Stavros Atlamazoglou
The situation in Ukraine remains fluid. The war has been going on for nearly 26 months. During this period, the battlefield has shifted about substantially.
In the early morning hours of February 24, 2022, the Russian military launched a large-scale invasion of Ukraine.
The war began with rapid Russian advances all across the operational map. Kherson, a major urban center in the south, fell. Kharkiv, the second-largest city in Ukraine, located in the east only a few dozen miles from the border with Russia, was besieged. In the north, Russian troops entered the suburbs of the capital, Kyiv.
Ukraine, with the assistance of a U.S.-led international coalition that would end up numbering more than 40 countries, held its ground. Through hard but clever fighting, the Ukrainians stabilized the battlefield and destroyed Russian President Vladimir Putin’s plans for a three-day war.
Then the Ukrainians started to push back.
Over the span of one week in September, the Ukrainian military launched a surprise counteroffensive and liberated hundreds of square miles of territory in Eastern Ukraine. A few weeks later, Ukrainian forces replicated their success, this time in the south. Kyiv liberated large swaths of territory in the Zaporizhzhia and Kherson provinces, forcing the Russians to evacuate Kherson city itself.
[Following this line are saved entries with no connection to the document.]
(** * jmt: translation of a treefmt configuration into a jj fix configuration

    Shallow embedding of the translation engine of [jmt/__main__.py]:
    the static tool tables, [glob_to_jj_pattern], [get_inline_command],
    [get_stdin_command], [to_toml_array] and [generate_jj_config], with
    [list_tools], [parse_args], the [--only] loop of [main] and the removal
    of the old section in [write_jj_config].

    Python [str] values are modelled as [string] (the UTF-8 bytes); every
    operation used here ([startswith], [==], [in], [join], [replace] of an
    ASCII character, splitting a path at [/]) acts the same on bytes and on
    code points.  Python [set]s are [gset string], [dict]s are [gmap]. *)

From stdpp Require Import gmap strings list sorting.
From Stdlib Require Import Ascii String DecimalString.

Open Scope string_scope.
Open Scope list_scope.

(** ** Static tables (module level of the source) *)

Module Tables.

(** [EXCLUDED_TOOLS: set[str] = set()] *)
Definition EXCLUDED_TOOLS : gset string := ∅.

Definition PASSTHROUGH_LINTERS : gset string :=
  {[ "shellcheck"; "statix" ]}.

Definition STDIN_ARGS : gmap string (list string) :=
  list_to_map
    [ ("yamlfmt", ["-"]);
      ("keep-sorted", ["-"]);
      ("tofu", ["-"]);
      ("terraform", ["-"]);
      ("prettier", ["--stdin-filepath=$path"]);
      ("taplo", ["-"]);
      ("ruff", ["--stdin-filename=input.py"]);
      ("mdformat", ["-"]);
      ("shfmt", ["-"]);
      ("typstyle", []) ].

Definition NEEDS_WRAPPER : gset string :=
  {[ "deadnix"; "ruff-isort"; "ruff-check" ]}.

Definition INPLACE_SHORT_FLAG : gset string :=
  {[ "typstyle" ]}.

(** [ext_map], local to [get_inline_command]. *)
Definition ext_map : gmap string string :=
  list_to_map
    [ ("deadnix", ".nix");
      ("statix", ".nix");
      ("shellcheck", ".sh");
      ("ruff-isort", ".py");
      ("ruff-check", ".py") ].

End Tables.

Export Tables.

(** ** Strings and paths *)

(** The double quote character, as a one-character string. *)
Definition dq : string := String (ascii_of_nat 34) EmptyString.

(** The backslash character, as a one-character string. *)
Definition bslash : string := String (ascii_of_nat 92) EmptyString.

(** [s.split(sep)] for a one-character separator: the pieces between the
    occurrences of [sep]; never the empty list. *)
Fixpoint split_on (sep : ascii) (s : string) : list string :=
  match s with
  | EmptyString => [EmptyString]
  | String c s' =>
      if Ascii.eqb c sep then EmptyString :: split_on sep s'
      else match split_on sep s' with
           | [] => [String c EmptyString]
           | p :: ps => String c p :: ps
           end
  end.

(** [Path(command).name] on a POSIX path: pathlib keeps the components that
    are neither empty nor a single dot, and [name] is the last of them, the
    empty string when there is none. *)
Definition path_parts (p : string) : list string :=
  filter (λ x, x ≠ EmptyString ∧ x ≠ ".") (split_on "/"%char p).

Definition path_name (p : string) : string :=
  default EmptyString (last (path_parts p)).

(** ** Pattern resolver *)

Definition glob_to_jj_pattern (pattern : string) : string :=
  if String.prefix "**/" pattern then "glob:'" +:+ pattern +:+ "'"
  else if String.prefix "*." pattern then "glob:'**/" +:+ pattern +:+ "'"
  else "glob:'" +:+ pattern +:+ "'".

(** ** Command synthesizer *)

(** The process environment ([os.environ]) is a finite map from variable
    names to values. *)
Definition mktemp_cmd (env : gmap string string) : string :=
  default "mktemp" (env !! "JMT_MKTEMP").

(** [[opt for opt in options if opt not in xs]] *)
Definition without (xs : list string) (options : list string) : list string :=
  filter (λ opt, opt ∉ xs) options.

(** [filtered_opts] of [get_inline_command]. *)
Definition inline_filtered_opts (options : list string) : list string :=
  without ["-w"; "--write"] options.

(** The shell word written [$t] between double quotes. *)
Definition quoted_t : string := dq +:+ "$t" +:+ dq.

(** [" ".join(f'"{opt}"' for opt in filtered_opts)] *)
Definition opts_str (filtered_opts : list string) : string :=
  String.concat " " (map (λ opt, dq +:+ opt +:+ dq) filtered_opts).

Definition get_inline_command (env : gmap string string)
    (name command : string) (options : list string) (mode : string)
    : list string :=
  let filtered_opts := inline_filtered_opts options in
  let ext := default EmptyString (ext_map !! name) in
  let script :=
    if decide (mode = "passthrough") then
      "t=$(" +:+ mktemp_cmd env +:+ " --suffix=" +:+ ext +:+ "); cat >"
        +:+ quoted_t +:+ "; " +:+ command +:+ " " +:+ opts_str filtered_opts
        +:+ " " +:+ quoted_t +:+ " >&2 || true; cat " +:+ quoted_t
        +:+ "; rm " +:+ quoted_t
    else
      "t=$(" +:+ mktemp_cmd env +:+ " --suffix=" +:+ ext +:+ "); cat >"
        +:+ quoted_t +:+ "; " +:+ command +:+ " " +:+ opts_str filtered_opts
        +:+ " " +:+ quoted_t +:+ " >/dev/null 2>&1 || true; cat " +:+ quoted_t
        +:+ "; rm " +:+ quoted_t
  in
  ["bash"; "-c"; script].
(** * Raycaster geometry core: colliders, grid raycaster and raycast camera

    A shallow embedding of the JavaScript modules [types2d.mjs],
    [colliders2d.mjs], [tilemap2d.mjs] and [camera2d.mjs].

    JavaScript numbers are IEEE 754 binary64 values.  They are modelled
    by [spec_float] at precision 53 and maximal exponent 1024, the
    executable specification of binary64 arithmetic of the standard
    library, so that infinities, signed zeros and NaN behave as they do in
    the program. *)

From Stdlib Require Import ZArith Bool List Lia.
From Stdlib Require Import Floats.SpecFloat.
From Stdlib Require Reals Lra.
Import ListNotations.

(** ** JavaScript numbers *)

Module JS.

Definition number : Type := spec_float.

Definition prec : Z := 53.
Definition emax : Z := 1024.

Definition NaN : number := S754_nan.

(** The number denoted by the integer [z] (rounded when [z] has more than
    53 significant bits). *)
Definition of_Z (z : Z) : number := binary_normalize prec emax z 0 false.

(** The number nearest to [m * 2^e]. *)
Definition dyadic (m e : Z) : number := binary_normalize prec emax m e false.

Definition add : number -> number -> number := SFadd prec emax.
Definition sub : number -> number -> number := SFsub prec emax.
Definition mul : number -> number -> number := SFmul prec emax.
Definition div : number -> number -> number := SFdiv prec emax.
Definition neg : number -> number := SFopp.

(** Relational operators: every comparison with NaN is false. *)
Definition lt (a b : number) : bool := SFltb a b.
Definition le (a b : number) : bool := SFleb a b.
Definition gt (a b : number) : bool := SFltb b a.
Definition ge (a b : number) : bool := SFleb b a.
(** [===] on two numbers: NaN differs from itself, [+0 === -0]. *)
Definition strict_eq (a b : number) : bool := SFeqb a b.

Definition is_nan (a : number) : bool :=
  match a with S754_nan => true | _ => false end.

Definition is_finite (a : number) : bool :=
  match a with S754_zero _ | S754_finite _ _ _ => true | _ => false end.

Definition is_zero (a : number) : bool :=
  match a with S754_zero _ => true | _ => false end.

(** The values of [spec_float] that are binary64 numbers: a finite one
    has its mantissa and exponent in canonical form. *)
Definition valid (a : number) : bool := valid_binary prec emax a.

(** [Math.abs], [Math.sqrt], [Math.sign]. *)
Definition Math_abs : number -> number := SFabs.
Definition Math_sqrt : number -> number := SFsqrt prec emax.

Definition Math_sign (a : number) : number :=
  match a with
  | S754_nan => S754_nan
  | S754_zero s => S754_zero s
  | S754_infinity s | S754_finite s _ _ => if s then of_Z (-1) else of_Z 1
  end.

(** [Math.max] and [Math.min]: NaN when an argument is NaN, and [-0] is
    smaller than [+0]. *)
Definition Math_max (a b : number) : number :=
  match SFcompare a b with
  | None => NaN
  | Some Lt => b
  | Some Gt => a
  | Some Eq => match a with S754_zero true => b | _ => a end
  end.

Definition Math_min (a b : number) : number :=
  match SFcompare a b with
  | None => NaN
  | Some Lt => a
  | Some Gt => b
  | Some Eq => match a with S754_zero false => b | _ => a end
  end.

(** [Math.floor].  A finite number is [±m * 2^e]; with [e >= 0] it is an
    integer already, otherwise the integer part is computed exactly. *)
Definition Math_floor (a : number) : number :=
  match a with
  | S754_finite s m e =>
      if (0 <=? e)%Z then a
      else
        let z := ((if s then Z.neg m else Z.pos m) / 2 ^ (- e))%Z in
        binary_normalize prec emax z 0 s
  | _ => a
  end.

(** The remainder operator [%]: the result has the sign of the dividend
    and is computed without rounding. *)
Definition rem (a b : number) : number :=
  match a, b with
  | S754_nan, _ | _, S754_nan => NaN
  | S754_infinity _, _ => NaN
  | _, S754_zero _ => NaN
  | _, S754_infinity _ => a
  | S754_zero _, _ => a
  | S754_finite sa ma ea, S754_finite _ mb eb =>
      let e := Z.min ea eb in
      let za := (Z.pos ma * 2 ^ (ea - e))%Z in
      let zb := (Z.pos mb * 2 ^ (eb - e))%Z in
      let r := Z.rem za zb in
      binary_normalize prec emax (if sa then (- r)%Z else r) e sa
  end.

(** [ToInt32] of an integer and the shift [n << 1] on it. *)
Definition ToInt32 (z : Z) : Z :=
  let w := (z mod 2 ^ 32)%Z in
  if (w <? 2 ^ 31)%Z then w else (w - 2 ^ 32)%Z.

Definition shl1 (z : Z) : Z := ToInt32 (2 * ToInt32 z).

(** [Math.clamp], added to [Math] by both modules. *)
Definition Math_clamp (val min max : number) : number :=
  Math_max min (Math_min val max).

End JS.

Declare Scope js_scope.
Delimit Scope js_scope with js.
Bind Scope js_scope with JS.number.
Infix "+" := JS.add : js_scope.
Infix "-" := JS.sub : js_scope.
Infix "*" := JS.mul : js_scope.
Infix "/" := JS.div : js_scope.
Infix "%%" := JS.rem (at level 40, left associativity) : js_scope.
Notation "- x" := (JS.neg x) : js_scope.
Infix "<?" := JS.lt : js_scope.
Infix "<=?" := JS.le : js_scope.
Infix ">?" := JS.gt : js_scope.
Infix ">=?" := JS.ge : js_scope.
Infix "===" := JS.strict_eq (at level 70, no associativity) : js_scope.
Notation "0" := (S754_zero false) : js_scope.
Notation "1" := (JS.of_Z 1) : js_scope.
Notation "2" := (JS.of_Z 2) : js_scope.

Import JS.
Local Open Scope js_scope.

(** ** types2d.mjs *)

(** [Point2D]: the fields [_x] and [_y], read through the getters [x] and
    [y].  [Vector2D] extends [Point2D] without adding a field, and an
    object literal [{x: a, y: b}] offers the same two properties, so the
    three share this record. *)
Record Point2D : Type := new_Point2D { _x : number; _y : number }.

Definition Vector2D : Type := Point2D.
Definition new_Vector2D : number -> number -> Vector2D := new_Point2D.

Definition Point2D_distanceTo (this point : Point2D) : number :=
  let x := _x point - _x this in
  let y := _y point - _y this in
  Math_sqrt ((x * x) + (y * y)).

Definition Point2D_distanceTo2 (this point : Point2D) : number :=
  let x := _x point - _x this in
  let y := _y point - _y this in
  (x * x) + (y * y).

Definition Vector2D_magnitude (this : Vector2D) : number :=
  Math_sqrt (_x this * _x this + _y this * _y this).

(** [normalize()] and the setter of [magnitude], which normalizes and
    then scales; both return the vector after the update. *)
Definition Vector2D_normalize (this : Vector2D) : Vector2D :=
  let mag := Vector2D_magnitude this in
  new_Vector2D (_x this / mag) (_y this / mag).

Definition Vector2D_set_magnitude (this : Vector2D) (val : number) : Vector2D :=
  let this' := Vector2D_normalize this in
  new_Vector2D (_x this' * val) (_y this' * val).

(** [rotate(x, y, direction)]. *)
Definition Vector2D_rotate (this : Vector2D) (x y direction : number) : Vector2D :=
  let tX := _x this * x + (_y this * - direction) * y in
  let tY := (_x this * y + (_y this * direction) * x) * direction in
  new_Vector2D tX tY.

(** [rotateByVector(vector)] and [unrotateByVector(vector)]. *)
Definition Vector2D_rotateByVector (this vector : Vector2D) : Vector2D :=
  Vector2D_rotate this (_x vector) (_y vector) 1.

Definition Vector2D_unrotateByVector (this vector : Vector2D) : Vector2D :=
  Vector2D_rotate this (_x vector) (_y vector) (of_Z (-1)).

(** ** colliders2d.mjs: data *)

(** [class CircleCollider extends Point2D] and
    [class AABBCollider extends Point2D]: the inherited part is a
    coercion, so a collider can stand where a point is expected, as when
    a sweep passes the moving collider as the origin of a vector test. *)
Record CircleCollider : Type := new_CircleCollider_at
  { circle_point :> Point2D; _radius : number }.

Definition new_CircleCollider (x y radius : number) : CircleCollider :=
  new_CircleCollider_at (new_Point2D x y) radius.

Record AABBCollider : Type := new_AABBCollider_at
  { box_point :> Point2D; _rX : number; _rY : number }.

Definition new_AABBCollider (x y rX rY : number) : AABBCollider :=
  new_AABBCollider_at (new_Point2D x y) rX rY.

(** [class BoundingBox extends Point2D] of [types2d.mjs] stores the same
    four fields [_x], [_y], [_rX], [_rY]. *)
Definition BoundingBox : Type := AABBCollider.

(** Arguments are dynamically typed.  A parameter receives a number, or
    [undefined] when the call passes fewer arguments than the method has
    parameters, or a collider object.  Colliders define neither [valueOf]
    nor [toString], so that [ToNumber] of one is NaN, as it is of
    [undefined]. *)
Inductive value : Type :=
| VNum (n : number)
| VUndefined
| VObject (o : AABBCollider).

Definition ToNumber (v : value) : number :=
  match v with
  | VNum n => n
  | VUndefined => NaN
  | VObject _ => NaN
  end.

(** The hit descriptor [{delta, normal, pos}], with [time] for the vector
    tests.  [pos] can hold an argument as it was passed. *)
Record Pos : Type := new_Pos { pos_x : value; pos_y : value }.

Record HitInfo : Type := new_HitInfo
  { time : option number; delta : Point2D; normal : Point2D; pos : Pos }.

(** Reading a property of [null] throws a [TypeError]. *)
Inductive completion (A : Type) : Type :=
| Normal (a : A)
| TypeError.
Arguments Normal {A} a.
Arguments TypeError {A}.

(** ** colliders2d.mjs: CircleCollider *)

Definition CircleCollider_collision (this circle : CircleCollider) : bool :=
  Point2D_distanceTo2 this circle <?
    ((_radius this + _radius circle) * (_radius this + _radius circle)).

Definition CircleCollider_intersection
    (this : CircleCollider) (x y radius : number) : option HitInfo :=
  let d := new_Point2D (_x this - x) (_y this - y) in
  let dist2 := (_x d * _x d) + (_y d * _y d) in
  let cR := _radius this + radius in
  let r2 := cR * cR in
  if dist2 <? r2 then
    let dist := Math_sqrt dist2 in
    let offset := cR - dist in
    let n := new_Point2D (_x d / dist) (_y d / dist) in
    let v := new_Point2D (_x n * offset) (_y n * offset) in
    let p := new_Point2D (_x this - (_x n * _radius this))
                         (_y this - (_y n * _radius this)) in
    Some {| time := None;
            delta := new_Point2D (- _x v) (- _y v);
            normal := new_Point2D (- _x n) (- _y n);
            pos := new_Pos (VNum (_x p)) (VNum (_y p)) |}
  else None.

Definition CircleCollider_pointIntersection
    (this : CircleCollider) (point : Point2D) : option HitInfo :=
  CircleCollider_intersection this (_x point) (_y point) 0.

Definition CircleCollider_circleIntersection
    (this circle : CircleCollider) : option HitInfo :=
  CircleCollider_intersection this (_x circle) (_y circle) (_radius circle).

Definition CircleCollider_vectorIntersection
    (this : CircleCollider) (origin : Point2D) (vector : Vector2D)
    (padding : number) : option HitInfo :=
  let vM := Vector2D_magnitude vector in
  let vU := new_Point2D (_x vector / vM) (_y vector / vM) in
  let t := _x vU * (_x this - _x origin) + _y vU * (_y this - _y origin) in
  let e := new_Point2D (t * _x vU + _x origin) (t * _y vU + _y origin) in
  let eM2 := ((_x e - _x this) * (_x e - _x this))
             + ((_y e - _y this) * (_y e - _y this)) in
  let r2 := (_radius this + padding) * (_radius this + padding) in
  if eM2 <? r2 then
    let dt := Math_sqrt (r2 - eM2) in
    let f := new_Point2D ((t - dt) * _x vU + _x origin)
                         ((t - dt) * _y vU + _y origin) in
    let p2 := new_Point2D ((_x origin + _x vector) - _x this)
                          ((_y origin + _y vector) - _y this) in
    if (_x p2 * _x p2 + _y p2 * _y p2) >? r2 then None
    else
      let n := new_Point2D ((_x f - _x this) / (_radius this + padding))
                           ((_y f - _y this) / (_radius this + padding)) in
      Some {| time := None;
              delta := new_Point2D (_x f - _x origin) (_y f - _y origin);
              normal := new_Point2D (_x n) (_y n);
              pos := new_Pos (VNum (_x f)) (VNum (_y f)) |}
  else None.

Definition CircleCollider_sweptCircleIntersection
    (this circle : CircleCollider) (vector : Vector2D) : option HitInfo :=
  match CircleCollider_vectorIntersection this circle vector (_radius circle) with
  | Some hit =>
      Some {| time := time hit;
              delta := delta hit;
              normal := normal hit;
              pos := new_Pos
                (VNum (ToNumber (pos_x (pos hit)) - _x (normal hit) * _radius circle))
                (VNum (ToNumber (pos_y (pos hit)) - _y (normal hit) * _radius circle)) |}
  | None => None
  end.
(** X2: The continuation that installs the handle [c] of a start call
    applies the values that the refs [micMuted] and [volume] have at that
    moment: with the cancel flag clear it calls [setMicMuted] and then
    [setVolume] on [c], each only if the value is not [undefined], calls
    nothing else and returns the id; with the flag set it calls only
    [c.endSession()].  So a [startSession()] from an idle composable,
    whose start call resolves to [c], makes the start call and then these
    calls.  And when the session is cancelled during the connection, in
    whatever order the rest happens, neither is ever called. *)
Theorem controlled_fields_applied_on_install
    (props : Props) (c : Conversation) :
  (∀ t s,
     suspended t BeginConnect s →
     resumed t (RConv (Fulfilled c)) s →
     ∃ s', step props Microtask s = Some s'
       ∧ conversationRef s' = Some c
       ∧ if shouldEndRef s
         then calls s' = calls s ++ [CEndSession c]
              ∧ suspended t BeginCancel s'
         else calls s' = calls s ++ controlledCalls (micMuted s) (volume s) c
              ∧ result t s' = Some (Fulfilled (VString (getId c)))
              ∧ lockRef s' = None)
  ∧ (∀ options s,
       lockRef s = None →
       slotIsOpen s = false →
       microtasks s = [] →
       ∃ s' o u,
         run props
           [StartSession options; ResolveStart (length (startPromises s)) c;
            Microtask] s = Some s'
         ∧ calls s'
           = calls s ++ CStartSession o u
               :: controlledCalls (micMuted s) (volume s) c
         ∧ result (length (tasks s)) s'
           = Some (Fulfilled (VString (getId c)))
         ∧ conversationRef s' = Some c)
  ∧ (∀ options,
       Forall (λ tr, ∃ s,
           run props tr (init props) = Some s
           ∧ filter (λ x, isControlledCall x) (calls s) = [])
         (cancelDuringConnect options c)).
Proof.
  split_and!.
  - intros t s Ht Hm.
    destruct (install_continuation props t c s Ht Hm)
      as (s' & Hs & Hc & _ & _ & H).
    exists s'. split; [exact Hs|]. split; [exact Hc|exact H].
  - intros options s Hl Ho Hq.
    destruct (startSession_idle props options s Hl Ho)
      as (s1 & o & u & Hs1 & Hcalls & Htasks & Hmicro & Hmu & Hv & Hf & Hp).
    assert (Hs2 : ∃ s2, step props (ResolveStart (length (startPromises s)) c) s1
                        = Some s2
                    ∧ calls s2 = calls s1 ∧ tasks s2 = tasks s1
                    ∧ micMuted s2 = micMuted s1 ∧ volume s2 = volume s1
                    ∧ shouldEndRef s2 = shouldEndRef s1
                    ∧ microtasks s2
                      = [(length (tasks s), RConv (Fulfilled c))]).
    { simpl. unfold settleStart. rewrite Hp.
      rewrite lookup_app_r, Nat.sub_diag by done. simpl.
      eexists. split; [done|]. simpl. by rewrite Hmicro, Hq. }
    destruct Hs2 as (s2 & Hs2 & Hcalls2 & Htasks2 & Hmu2 & Hv2 & Hf2 & Hmicro2).
    destruct (install_continuation props (length (tasks s)) c s2)
      as (s3 & Hs3 & Hc3 & _ & _ & H3).
    { unfold suspended. rewrite Htasks2, Htasks.
      by rewrite lookup_app_r, Nat.sub_diag. }
    { by eexists. }
    rewrite Hf2, Hf in H3. destruct H3 as (Hcalls3 & Hres3 & _).
    exists s3, o, u. split.
    { eapply run_step; [exact Hs1|]. eapply run_step; [exact Hs2|].
      eapply run_step; [exact Hs3|]. reflexivity. }
    split; [|done].
    rewrite Hcalls3, Hcalls2, Hcalls, Hmu2, Hmu, Hv2, Hv, <-app_assoc. done.
  - intros options.
    unfold cancelDuringConnect, cancelTails, cancelPrefix. simpl fmap.
    repeat apply Forall_cons_2; try apply Forall_nil_2.
    all: run_schedule; cbn [calls]; count_calls.
Qed.

Lemma controlled_fields_applied_on_install_witness :
  lockRef mutedBeforeStart = None
  ∧ micMuted mutedBeforeStart = Some true
  ∧ ∃ s' o u,
      run noProps
        [StartSession None; ResolveStart 0 firstConversation; Microtask]
        mutedBeforeStart = Some s'
      ∧ calls s' = [CStartSession o u; CSetMicMuted firstConversation true].
Proof.
  split; [reflexivity|]. split; [reflexivity|].
  destruct (proj1 (proj2 (controlled_fields_applied_on_install noProps
                            firstConversation))
              None mutedBeforeStart eq_refl eq_refl eq_refl)
    as (s' & o & u & Hrun & Hcalls & _).
  exists s', o, u. split; [exact Hrun|exact Hcalls].
Defined.

(** X3: Two calls of [startSession] share one start call; when it
    is rejected with [e], both reject with [e], and the lock is free
    again: a third call makes a second start call and gets the id of the
    conversation it resolves to. *)
Theorem start_failure_reaches_joiners_then_retry
    (props : Props) (o1 o2 o3 : option HookOptions) (e : error)
    (c : Conversation) :
  ∃ s, run props (failsThenRetries o1 o2 o3 e c) (init props) = Some s
    ∧ result 0 s = Some (Rejected e)
    ∧ result 1 s = Some (Rejected e)
    ∧ result 2 s = Some (Fulfilled (VString (getId c)))
    ∧ startCount s = 2
    ∧ conversationRef s = Some c
    ∧ lockRef s = None.
Proof.
  unfold failsThenRetries. destruct props as [[m|] [v|] sl d].
  all: run_schedule; split_and!; try reflexivity.
  all: unfold startCount; cbn [calls]; count_calls.
Qed.

(** X5: [endSession()] called during a start call that is then
    rejected with [e] rejects with [e] as well, as [startSession()] does;
    nothing is closed, and the slot and the lock are empty. *)
Theorem endSession_rejects_when_start_fails
    (props : Props) (options : option HookOptions) (e : error) :
  ∃ s, run props (endsWhileStartFails options e) (init props) = Some s
    ∧ result 0 s = Some (Rejected e)
    ∧ result 1 s = Some (Rejected e)
    ∧ conversationRef s = None
    ∧ lockRef s = None
    ∧ closePromises s = [].
Proof.
  unfold endsWhileStartFails. run_schedule. done.
Qed.

(** X6: When the component is unmounted during a start call that then
    resolves to [c], [c.endSession()] is called twice: by the unmount hook
    and by [startSession] itself.  When both calls are fulfilled,
    [startSession()] rejects with the cancellation error and the slot and
    the lock are empty; when the one that [startSession] awaits is
    rejected with [e], [startSession()] rejects with [e], the lock is
    cleared and [c] stays in the slot. *)
Theorem unmount_during_connect
    (props : Props) (options : option HookOptions) (c : Conversation)
    (e : error) :
  (∃ s, run props (unmountsDuringConnect options c) (init props) = Some s
    ∧ result 0 s = Some (Rejected (Error cancelledMessage))
    ∧ closeCount c s = 2
    ∧ conversationRef s = None
    ∧ lockRef s = None)
  ∧ (∃ s, run props (unmountsCloseFails options c e) (init props) = Some s
    ∧ result 0 s = Some (Rejected e)
    ∧ closeCount c s = 2
    ∧ conversationRef s = Some c
    ∧ lockRef s = None).
Proof.
  split.
  - unfold unmountsDuringConnect. run_schedule. split_and!; try reflexivity.
    unfold closeCount; cbn [calls]. count_calls.
  - unfold unmountsCloseFails. run_schedule. split_and!; try reflexivity.
    unfold closeCount; cbn [calls]. count_calls.
Qed.

(** X4: [endSession()] with a session installed empties the slot, sets
    the flag and calls the handle's [endSession] once; it fulfils when
    that call resolves and rejects with its reason when it is rejected,
    the slot staying empty; a second [endSession()] meanwhile calls
    nothing; and a [startSession()] meanwhile clears the flag and makes a
    new start call. *)
Theorem endSession_closes_installed
    (props : Props) (options o2 : option HookOptions) (c : Conversation)
    (e : error) :
  (∃ s, run props (endsInstalled options c []) (init props) = Some s
      ∧ conversationRef s = None
      ∧ shouldEndRef s = true
      ∧ closeCount c s = 1
      ∧ suspended 1 EndClose s)
  ∧ (∃ s, run props (endsInstalled options c [ResolveClose 0; Microtask])
            (init props) = Some s
      ∧ result 1 s = Some (Fulfilled VUndefined))
  ∧ (∃ s, run props (endsInstalled options c [RejectClose 0 e; Microtask])
            (init props) = Some s
      ∧ result 1 s = Some (Rejected e)
      ∧ conversationRef s = None)
  ∧ (∃ s, run props
            (endsInstalled options c
               [EndSession; Microtask; ResolveClose 0; Microtask])
            (init props) = Some s
      ∧ result 1 s = Some (Fulfilled VUndefined)
      ∧ result 2 s = Some (Fulfilled VUndefined)
      ∧ closeCount c s = 1)
  ∧ (∃ s, run props (endsInstalled options c [StartSession o2])
            (init props) = Some s
      ∧ suspended 2 BeginConnect s
      ∧ shouldEndRef s = false
      ∧ startCount s = 2).
Proof.
  unfold endsInstalled, installs. simpl app.
  destruct props as [[m|] [v|] sl d].
  all: split_and!; run_schedule; split_and?; try reflexivity.
  all: unfold closeCount, startCount; cbn [calls]; count_calls.
Qed.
As 2023 dawned, the focus of the war shifted to a rather inconspicuous town in the Donbas region. Bakhmut became a household name and is still the longest and bloodiest battle of the conflict. From November 2022 to May 2023, the Russian military threw everything it had against the defenders of the town. The Kremlin grew so desperate that it largely gave control of the offensive to the barbarous Wagner Group private military company and its bloodthirsty leader, Yevgeny Prigozhin. At the cost of nearly 100,000 Russian troops and mercenaries dead and wounded, Moscow captured Bakhmut. But by that point, Ukraine was ready to strike back once more.
In June 2023, the Ukrainian military launched a long-anticipated large-scale counteroffensive in the south of the country. The goal was to create an operational breakthrough that would reshape the battlefield. The Ukrainian forces fought hard, but they did not go far. The Russians were expecting an attack in the south, so they had turned the area into the most heavily fortified region in Europe since the end of World War II.
The Russian military went back on the offensive. And the fluid stalemate in Ukraine continues.
The Need for Ammo in Ukraine
Ask anyone in Ukraine about what they need, and you will hear “ammunition.” Ammunition, especially artillery rounds, is key to how the war is fought. Both sides go through thousands of artillery shells every day. (During particularly intense days, the Ukrainians will go through 6,000 artillery rounds, while the Russians can fire up to 20,000 rounds.)
Ukraine needs a restart. Ammunition will help it buy time and stabilize the battlefield while also building up its forces for a new large-scale counteroffensive. Ukraine needs new weapons systems, including fighter jets and long-range munitions that would change the air war and pave the way for successful ground operations.